Facteurs environnementaux : la lecture de l’environnement
Si disposer de bon REX est nécessaire pour améliorer sa résilience, quand même il ne faut pas apprendre que des leçons passées.
Être conscient de ce qui se passe dans le moment actuel est aussi une question de survie pour les projets.
1) Assurer une Veille 360°
L’intégration des projets signifie aussi de faire du projet et de son environnement un « tout ».
Aucun projet n’est isolé de ce qui l’entoure et c’est le rôle de l’équipe projet, plus précisément du chef de projet, d’assurer une veille à 360° des influences sur le projet.
Cela fait partie de la prévention contre les chocs qui pourraient faire échouer le projet.
Et si jamais, nous avons déjà un échec, cela servira à documenter des informations sur l’état de l’environnement du projet au moment de sa clôture.
2) Garder les déclencheurs en vue
Comme la résilience est intimement liée à la gestion des risques, identifier et suivre de près les déclencheurs des risques va de pair avec la veille à 360°.
Se contenter d’identifier et de documenter des risques n’est pas la solution contre les chocs.
Il faut, au contraire, bien pressentir à quel moment les risques frapperont pour minimiser les dégâts et préparer le lancement du « mode survie ».
Souvent, la spécification des déclencheurs est une tâche difficile si on ne dispose pas de REX sur les risques en question.
De plus, si le risque s’est déjà réalisé, il est probablement compliqué de déterminer le moment exact et la cause précise de sa survenue.
Mais à cela, vous pouvez adopter trois approches :
- Raisonner par analogie : les analogies comme elles sont d’une grande aide pour élaborer des estimations, elles le sont aussi pour analyser les déclencheurs potentiels des chocs.
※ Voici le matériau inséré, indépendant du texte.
(** * LOCBot: counting non-empty source lines, fetching a GitHub snapshot,
      rendering the report and the chat front end.

    A shallow embedding of [count_loc.py] and [tg_loc_bot.py].

    Python [str] values are sequences of Unicode code points, so a string
    is a [list Z] here; [u "..."] turns a literal into one.  The
    file system, the network, the archive extraction and the outcomes of
    the Telegram calls are observed through explicit interfaces
    ([FileSystem], section variables, the state of a handler).  The
    standard library is the one of Python 3.11 (Unicode 14.0). *)

From Stdlib Require Import ZArith Ascii String DecimalString.
From stdpp Require Import gmap strings list fin_maps sorting.

Local Open Scope Z_scope.

(** ** Python strings *)

Abbreviation str := (list Z).

Fixpoint bytes_of (s : string) : list Z :=
  match s with
  | EmptyString => []
  | String a s' => Z.of_nat (nat_of_ascii a) :: bytes_of s'
  end.

(** UTF-8 decoding of a well-formed byte sequence, for the literals. *)
Fixpoint utf8 (bs : list Z) : str :=
  match bs with
  | [] => []
  | b0 :: t0 =>
      if b0 <? 128 then b0 :: utf8 t0
      else
        match t0 with
        | [] => []
        | b1 :: t1 =>
            if b0 <? 224 then ((b0 - 192) * 64 + (b1 - 128)) :: utf8 t1
            else
              match t1 with
              | [] => []
              | b2 :: t2 =>
                  if b0 <? 240
                  then ((b0 - 224) * 4096 + (b1 - 128) * 64 + (b2 - 128)) :: utf8 t2
                  else
                    match t2 with
                    | [] => []
                    | b3 :: t3 =>
                        ((b0 - 240) * 262144 + (b1 - 128) * 4096
                         + (b2 - 128) * 64 + (b3 - 128)) :: utf8 t3
                    end
              end
        end
  end.

(** The code points of a literal written in the source encoding. *)
Definition u (s : string) : str := utf8 (bytes_of s).

Module Py.

(** [str.isspace] on one code point; [str.strip()] and the regular
    expression class [\s] use the same table. *)
Definition isspace (c : Z) : bool :=
  ((9 <=? c) && (c <=? 13)) || ((28 <=? c) && (c <=? 32))
  || (c =? 133) || (c =? 160) || (c =? 5760)
  || ((8192 <=? c) && (c <=? 8202))
  || (c =? 8232) || (c =? 8233) || (c =? 8239) || (c =? 8287) || (c =? 12288).

(** The line boundaries of [str.splitlines]: LF, VT, FF, CR, FS, GS, RS,
    NEL, LS, PS. *)
Definition is_linebreak (c : Z) : bool :=
  ((10 <=? c) && (c <=? 13)) || ((28 <=? c) && (c <=? 30))
  || (c =? 133) || (c =? 8232) || (c =? 8233).

(** The universal newlines: LF and CR (CR LF counts as one boundary). *)
Definition is_universal_newline (c : Z) : bool := (c =? 10) || (c =? 13).

Fixpoint lstrip_with (p : Z -> bool) (s : str) : str :=
  match s with
  | [] => []
  | c :: s' => if p c then lstrip_with p s' else s
  end.

Definition rstrip_with (p : Z -> bool) (s : str) : str :=
  rev (lstrip_with p (rev s)).

Definition strip_with (p : Z -> bool) (s : str) : str :=
  rstrip_with p (lstrip_with p s).

(** [s.strip()] *)
Definition strip (s : str) : str := strip_with isspace s.

(** [s.strip(chars)] *)
Definition strip_chars (chars : str) (s : str) : str :=
  strip_with (fun c => bool_decide (c ∈ chars)) s.

(** Truthiness of a string. *)
Definition truthy (s : str) : bool :=
  match s with [] => false | _ => true end.

(** The scanning loop of [splitlines], parametrised by the boundary test:
    [cur] holds the current line reversed; a boundary closes the line, CR
    followed by LF is consumed as one boundary, and what remains after
    the last boundary is a line only when it is not empty. *)
Fixpoint split_lines_from (brk : Z -> bool) (cur : str) (s : str) : list str :=
  match s with
  | [] => match cur with [] => [] | _ => [rev cur] end
  | c :: s' =>
      if brk c then
        rev cur ::
          (if c =? 13 then
             match s' with
             | d :: s'' => if d =? 10 then split_lines_from brk [] s''
                           else split_lines_from brk [] s'
             | [] => split_lines_from brk [] s'
             end
           else split_lines_from brk [] s')
      else split_lines_from brk (c :: cur) s'
  end.

(** [s.splitlines()] *)
Definition splitlines (s : str) : list str := split_lines_from is_linebreak [] s.
(* ===== verification/Layout.v ===== *)
(** * Records at fixed offsets

    The binary records of the engine are written by stores at fixed offsets into
    cleared memory and read back by loads at the same offsets.  A record is a
    list of pieces, each a field or a gap that stays zero; [puts_layout] shows
    that the stores leave the concatenation of the pieces, and [cuts_pieces] and
    [pieces_split] relate the slices that are loaded to the pieces. *)
From stdpp Require Import prelude.
From Stdlib Require Import ZArith Lia.
From S2P Require Import Prelude Bytes.

(** ** Stores *)
(** Stores at offsets, in their order. *)
Definition puts (writes : list (Z * list Z)) (output : list Z) : list Z :=
  foldl (fun output w => put w.1 w.2 output) output writes.

Inductive piece := stored (data : list Z) | gap (size : nat).

Definition piece_bytes (p : piece) : list Z :=
  match p with stored data => data | gap size => zeros size end.
Definition layout (ps : list piece) : list Z := concat (map piece_bytes ps).

(** The stores of the fields of a record whose pieces have the given sizes. *)
Fixpoint writes_at (offset : Z) (sizes : list nat) (ps : list piece) : list (Z * list Z) :=
  match sizes, ps with
  | n :: sizes, stored data :: ps => (offset, data) :: writes_at (offset + Z.of_nat n) sizes ps
  | n :: sizes, gap _ :: ps => writes_at (offset + Z.of_nat n) sizes ps
  | _, _ => []
  end.

Lemma length_zeros n : length (zeros n) = n.
Proof. apply length_replicate. Qed.

Lemma zeros_app n m : zeros (n + m) = zeros n ++ zeros m.
Proof. apply replicate_add. Qed.

Lemma length_concat_pieces {A} (l : list (list A)) : length (concat l) = sum_list (map length l).
Proof. induction l as [|x l IH]; simpl; [done|]. by rewrite length_app, IH. Qed.

(** A store into cleared memory, behind what has been written. *)
Lemma put_cleared h data n t : (length data <= n)%nat ->
  put (Z.of_nat (length h)) data (h ++ zeros n ++ t) =
  (h ++ data) ++ zeros (n - length data) ++ t.
Proof.
  intros Hn. rewrite put_next. f_equal.
  replace n with (length data + (n - length data))%nat at 1 by lia.
  rewrite zeros_app, <- app_assoc. apply drop_app_length'. symmetry. apply length_zeros.
Qed.

Lemma puts_layout sizes ps : map (fun p => length (piece_bytes p)) ps = sizes -> forall h n t,
  (sum_list sizes <= n)%nat ->
  puts (writes_at (Z.of_nat (length h)) sizes ps) (h ++ zeros n ++ t) =
  h ++ layout ps ++ zeros (n - sum_list sizes) ++ t.
Proof.
  intros <-. induction ps as [|p ps IH]; intros h n t Hn; cbn in Hn; [by rewrite Nat.sub_0_r|].
  unfold layout. cbn [map concat writes_at sum_list].
  destruct p as [data|size]; cbn [piece_bytes] in *.
  - cbn [puts foldl fst snd]. rewrite put_cleared by lia.
    rewrite <- Nat2Z.inj_add, <- length_app. fold (puts (writes_at (Z.of_nat (length (h ++ data)))
      (map (fun p => length (piece_bytes p)) ps) ps)). unfold puts in IH. rewrite IH by lia.
    rewrite <- !app_assoc. do 5 f_equal. cbn. lia.
  - rewrite length_zeros in *. replace n with (size + (n - size))%nat at 1 by lia.
    rewrite zeros_app, <- app_assoc, (app_assoc h).
    replace (Z.of_nat (length h) + Z.of_nat size) with (Z.of_nat (length (h ++ zeros size)))
      by (rewrite length_app, length_zeros; lia).
    rewrite IH by lia. rewrite <- !app_assoc. do 5 f_equal. cbn. rewrite ?length_zeros. lia.
Qed.

(** The stores of a whole record into memory cleared for it. *)
Lemma puts_record sizes ps n output : map (fun p => length (piece_bytes p)) ps = sizes ->
  (sum_list sizes <= n)%nat ->
  puts (writes_at 0 sizes ps) (put 0 (zeros n) output) =
  layout ps ++ zeros (n - sum_list sizes) ++ drop n output.
Proof.
  intros Hs Hn. change 0 with (Z.of_nat (@length Z [])).
  rewrite <- (app_nil_l output) at 1. rewrite put_next, length_zeros. cbn [app].
  apply (puts_layout sizes ps Hs []). done.
Qed.

(** ** Loads *)
Definition u8_at (offset : Z) (l : list Z) : Z := l !!! Z.to_nat offset.
Definition u16_at (offset : Z) (l : list Z) : Z := load_le (slice offset 2 l).
Definition u32_at (offset : Z) (l : list Z) : Z := load_le (slice offset 4 l).
Definition u64_at (offset : Z) (l : list Z) : Z := load_le (slice offset 8 l).

(** Consecutive slices of a buffer. *)
Fixpoint cuts (offset : Z) (lengths : list nat) (l : list Z) : list (list Z) :=
  match lengths with
  | [] => []
  | n :: lengths => slice offset (Z.of_nat n) l :: cuts (offset + Z.of_nat n) lengths l
  end.

Lemma concat_cuts lengths : forall offset l, 0 <= offset ->
  concat (cuts offset lengths l) = slice offset (Z.of_nat (sum_list lengths)) l.
Proof.
  induction lengths as [|n lengths IH]; intros offset l Ho; [by unfold slice; simpl; rewrite take_0|].
  cbn [cuts concat]. rewrite IH by lia. unfold slice. rewrite !Nat2Z.id.
  replace (Z.to_nat (offset + Z.of_nat n)) with (Z.to_nat offset + n)%nat by lia.
  rewrite <- drop_drop. change (sum_list (n :: lengths)) with (n + sum_list lengths)%nat.
  apply take_take_drop.
Qed.

Lemma cuts_pieces pieces : forall h rest,
  cuts (Z.of_nat (length h)) (map length pieces) (h ++ concat pieces ++ rest) = pieces.
Proof.
  induction pieces as [|p pieces IH]; intros h rest; [done|]. cbn [map cuts concat]. f_equal.
  - rewrite slice_app_r, Z.sub_diag by lia. unfold slice. cbn. rewrite drop_0, Nat2Z.id, <- app_assoc.
    apply take_app_length.
  - rewrite <- app_assoc, <- Nat2Z.inj_add, <- length_app, app_assoc. apply IH.
Qed.

(** A buffer that starts with the pieces of a record. *)
Lemma cuts_record sizes pieces rest m : map length pieces = sizes -> m = concat pieces ++ rest ->
  cuts 0 sizes m = pieces.
Proof. intros <- ->. apply (cuts_pieces pieces []). Qed.

Lemma pieces_split sizes pieces m : cuts 0 sizes m = pieces -> m = concat pieces ++ drop (sum_list sizes) m.
Proof.
  intros <-. rewrite concat_cuts by lia. unfold slice. rewrite Nat2Z.id. cbn. rewrite drop_0.
  symmetry. apply take_drop.
Qed.

Lemma slice_bytes n a off : bytes (length a) a -> 0 <= off ->
  off + Z.of_nat n <= Z.of_nat (length a) -> bytes n (slice off (Z.of_nat n) a).
Proof.
  intros [_ Ha] Ho Hl. unfold slice. rewrite Nat2Z.id.
  split; [rewrite length_take, length_drop; lia|by apply Forall_take, Forall_drop].
Qed.

(** A word that was loaded is the slice that it was loaded from. *)
Lemma store_slice n a off : bytes (length a) a -> 0 <= off ->
  off + Z.of_nat n <= Z.of_nat (length a) ->
  slice off (Z.of_nat n) a = store_le n (load_le (slice off (Z.of_nat n) a)).
Proof. intros Ha Ho Hl. symmetry. apply store_load_le. by apply slice_bytes. Qed.

Lemma load_slice_bound n a off : bytes (length a) a -> 0 <= off ->
  off + Z.of_nat n <= Z.of_nat (length a) ->
  0 <= load_le (slice off (Z.of_nat n) a) < 256 ^ Z.of_nat n.
Proof. intros Ha Ho Hl. apply load_le_bound. by apply slice_bytes. Qed.

(** A word that was stored is loaded. *)
Lemma load_stored n v s : s = store_le n v -> 0 <= v < 256 ^ Z.of_nat n -> load_le s = v.
Proof. intros -> Hv. rewrite load_store_le. by apply Z.mod_small. Qed.

Lemma slice_one a off : 0 <= off < Z.of_nat (length a) -> slice off 1 a = [u8_at off a].
Proof.
  intros Ho. unfold slice, u8_at. change (Z.to_nat 1) with 1%nat.
  destruct (lookup_lt_is_Some_2 a (Z.to_nat off)) as [b Hb]; [lia|].
  rewrite (list_lookup_total_correct _ _ _ Hb). rewrite (drop_S _ _ _ Hb). cbn. by rewrite take_0.
Qed.

Lemma u8_at_octet a off : bytes (length a) a -> 0 <= off < Z.of_nat (length a) -> is_u8 (u8_at off a).
Proof.
  intros [_ Ha] Ho. unfold u8_at. destruct (lookup_lt_is_Some_2 a (Z.to_nat off)) as [b Hb]; [lia|].
  rewrite (list_lookup_total_correct _ _ _ Hb). by apply (Forall_lookup_1 _ _ _ _ Ha Hb).
Qed.

(** *** Words at an offset *)
Lemma slice_u16 m off : bytes (length m) m -> 0 <= off -> off + 2 <= Z.of_nat (length m) ->
  slice off 2 m = store_le 2 (u16_at off m).
Proof. apply (store_slice 2). Qed.
Lemma slice_u32 m off : bytes (length m) m -> 0 <= off -> off + 4 <= Z.of_nat (length m) ->
  slice off 4 m = store_le 4 (u32_at off m).
Proof. apply (store_slice 4). Qed.
Lemma slice_u64 m off : bytes (length m) m -> 0 <= off -> off + 8 <= Z.of_nat (length m) ->
  slice off 8 m = store_le 8 (u64_at off m).
Proof. apply (store_slice 8). Qed.

Lemma u16_at_range m off : bytes (length m) m -> 0 <= off -> off + 2 <= Z.of_nat (length m) ->
  is_u16 (u16_at off m).
Proof. intros Hm Ho Hl. pose proof (load_slice_bound 2 m off Hm Ho Hl) as H. change (256 ^ _) with 65536 in H. unfold u16_at. change (Z.of_nat 2) with 2 in H. lia. Qed.
Lemma u32_at_range m off : bytes (length m) m -> 0 <= off -> off + 4 <= Z.of_nat (length m) ->
  is_u32 (u32_at off m).
Proof. intros Hm Ho Hl. pose proof (load_slice_bound 4 m off Hm Ho Hl) as H. change (256 ^ _) with 4294967296 in H. unfold u32_at. change (Z.of_nat 4) with 4 in H. lia. Qed.
Lemma u64_at_range m off : bytes (length m) m -> 0 <= off -> off + 8 <= Z.of_nat (length m) ->
  is_u64 (u64_at off m).
Proof. intros Hm Ho Hl. pose proof (load_slice_bound 8 m off Hm Ho Hl) as H. change (256 ^ _) with 18446744073709551616 in H. unfold u64_at. change (Z.of_nat 8) with 8 in H. lia. Qed.

Lemma u8_at_stored m off b : slice off 1 m = [b] -> u8_at off m = b.
Proof.
  unfold slice, u8_at. change (Z.to_nat 1) with 1%nat. intros H.
  apply list_lookup_total_correct. rewrite <- (Nat.add_0_r (Z.to_nat off)), <- lookup_drop.
  destruct (drop (Z.to_nat off) m); [done|]. cbn in *. by injection H as ->.
Qed.
Lemma u16_at_stored m off v : slice off 2 m = store_le 2 v -> is_u16 v -> u16_at off m = v.
Proof. intros H Hv. apply (load_stored 2 v _ H). change (256 ^ _) with 65536. lia. Qed.
Lemma u32_at_stored m off v : slice off 4 m = store_le 4 v -> is_u32 v -> u32_at off m = v.
Proof. intros H Hv. apply (load_stored 4 v _ H). change (256 ^ _) with 4294967296. lia. Qed.
Lemma u64_at_stored m off v : slice off 8 m = store_le 8 v -> is_u64 v -> u64_at off m = v.
Proof. intros H Hv. apply (load_stored 8 v _ H). change (256 ^ _) with 18446744073709551616. lia. Qed.

(** The slices of a header in place of its cuts. *)
Ltac slices :=
  match goal with
  | |- context [cuts 0 ?sizes ?m] =>
      let c := eval lazy [cuts Z.add Z.of_nat Pos.of_succ_nat Pos.succ Pos.add Pos.add_carry] in (cuts 0 sizes m) in
      change (cuts 0 sizes m) with c
  end.
Ltac slices_in H :=
  match type of H with
  | context [cuts 0 ?sizes ?m] =>
      let c := eval lazy [cuts Z.add Z.of_nat Pos.of_succ_nat Pos.succ Pos.add Pos.add_carry] in (cuts 0 sizes m) in
      change (cuts 0 sizes m) with c in H
  end.

(** *** Records stored one behind the other *)
Lemma store_all {A} (size : nat) (step : Z) (enc : A -> list Z) (es : list A) :
  step = Z.of_nat size -> Forall (fun e => length (enc e) = size) es -> forall h n t,
  (length es * size <= n)%nat ->
  foldl (fun '(offset, output) e => (offset + step, put offset (enc e) output))
    (Z.of_nat (length h), h ++ zeros n ++ t) es =
  (Z.of_nat (length (h ++ concat (map enc es))),
   (h ++ concat (map enc es)) ++ zeros (n - length es * size) ++ t).
Proof.
  intros -> Hes. induction Hes as [|e es He _ IH]; intros h n t Hn.
  { cbn. rewrite app_nil_r. by rewrite Nat.sub_0_r. }
  cbn [foldl map concat length] in *. rewrite put_cleared by lia.
  replace (Z.of_nat (length h) + Z.of_nat size) with (Z.of_nat (length (h ++ enc e)))
    by (rewrite length_app; lia).
  rewrite IH by lia. rewrite !app_assoc. do 4 f_equal. cbn. lia.
Qed.

(** ** Arrays of records of one size *)
Lemma forallb_seq_S f n : forallb f (seq 0 (S n)) = f 0%nat && forallb (fun i => f (S i)) (seq 0 n).
Proof.
  cbn [seq forallb]. f_equal. rewrite <- seq_shift. generalize (seq 0 n).
  induction l as [|i l IH]; [done|]. cbn. by rewrite IH.
Qed.

Section Strided.
Context {A : Type} (size : nat) (open : list Z -> bool) (enc : A -> list Z) (wf : A -> Prop).
Hypothesis enc_length : forall a, wf a -> length (enc a) = size.
Hypothesis open_exact : forall l, Forall (fun b => is_u8 b) l -> (size <= length l)%nat ->
  open l = true <-> exists a, wf a /\ take size l = enc a.

Lemma strided_exact count : forall l, Forall (fun b => is_u8 b) l -> (count * size <= length l)%nat ->
  forallb (fun index => open (drop (index * size) l)) (seq 0 count) = true <->
  exists es, length es = count /\ Forall wf es /\ take (count * size) l = concat (map enc es).
Proof.
  induction count as [|count IH]; intros l Hl Hn.
  { split; [|done]. intros _. exists []. by repeat split. }
  rewrite forallb_seq_S. change (0 * size)%nat with 0%nat. rewrite drop_0, andb_true_iff.
  rewrite open_exact by (done || lia).
  assert (E : forallb (fun i => open (drop (S i * size) l)) (seq 0 count) =
              forallb (fun i => open (drop (i * size) (drop size l))) (seq 0 count)).
  { generalize (seq 0 count). induction l0 as [|i l0 IHl]; [done|]. cbn [forallb].
    rewrite IHl, drop_drop. done. }
  rewrite E, IH; [|by apply Forall_drop|rewrite length_drop; lia]. clear E. cbn [Nat.mul].
  split.
  - intros [(a & Ha & Ea) (es & <- & Hes & Ees)]. exists (a :: es). split; [done|]. split; [by constructor|].
    cbn [map concat]. rewrite <- Ea, <- Ees. symmetry. apply take_take_drop.
  - intros ([|a es] & Hlen & Hes & E); [done|]. apply Forall_cons in Hes as [Ha Hes].
    rewrite <- take_take_drop in E. cbn [map concat] in E. injection Hlen as <-.
    apply app_inj_1 in E as [Ea Ees]; [|rewrite length_take, enc_length by done; lia].
    split; [by exists a|]. by exists es.
Qed.
End Strided.

(** A record of an array, behind the ones before it. *)
Lemma strided_lookup {A} (size : nat) (enc : A -> list Z) es :
  Forall (fun e => length (enc e) = size) es -> forall i e rest, es !! i = Some e ->
  exists rest', drop (i * size) (concat (map enc es) ++ rest) = enc e ++ rest'.
Proof.
  induction 1 as [|a es Ha _ IH]; intros [|i] e rest Hi; try done; cbn [map concat].
  - injection Hi as ->. eexists. cbn [Nat.mul]. by rewrite drop_0, <- app_assoc.
  - destruct (IH i e rest Hi) as [rest' Hr]. exists rest'.
    cbn [Nat.mul]. by rewrite <- app_assoc, drop_app_ge, Ha, Nat.add_comm, Nat.add_sub by lia.
Qed.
Pour ce faire, il faut que l’équipe projet élargisse ses connaissances et dépasse son périmètre de spécialisation. Souvent les similitudes entre métiers sont assez bénéfiques pour celui qui sait les lire.
- Benchmarking : c’est plus facile que de piocher dans les analogies. Aller chercher ce qui s’est passé dans les autres projets ou chez les concurrents est une bonne approche pour améliorer son immunité contre les chocs.
- Analyse SWOT : c’est une analyse classique que peu de professionnels prennent au sérieux. La reconduire d’une manière périodique et avec un œil nouveau débouchera certainement sur l’identification de nouvelles faiblesses et de nouveaux déclencheurs de choc pour le projet et pour l’organisation.
Conclusion
Pour conclure cet article, je crois qu’il est judiciable pour tout professionnel de management de projet de garder à l’esprit que tout projet est risqué.
La gestion de projet est en grande partie une gestion des risques.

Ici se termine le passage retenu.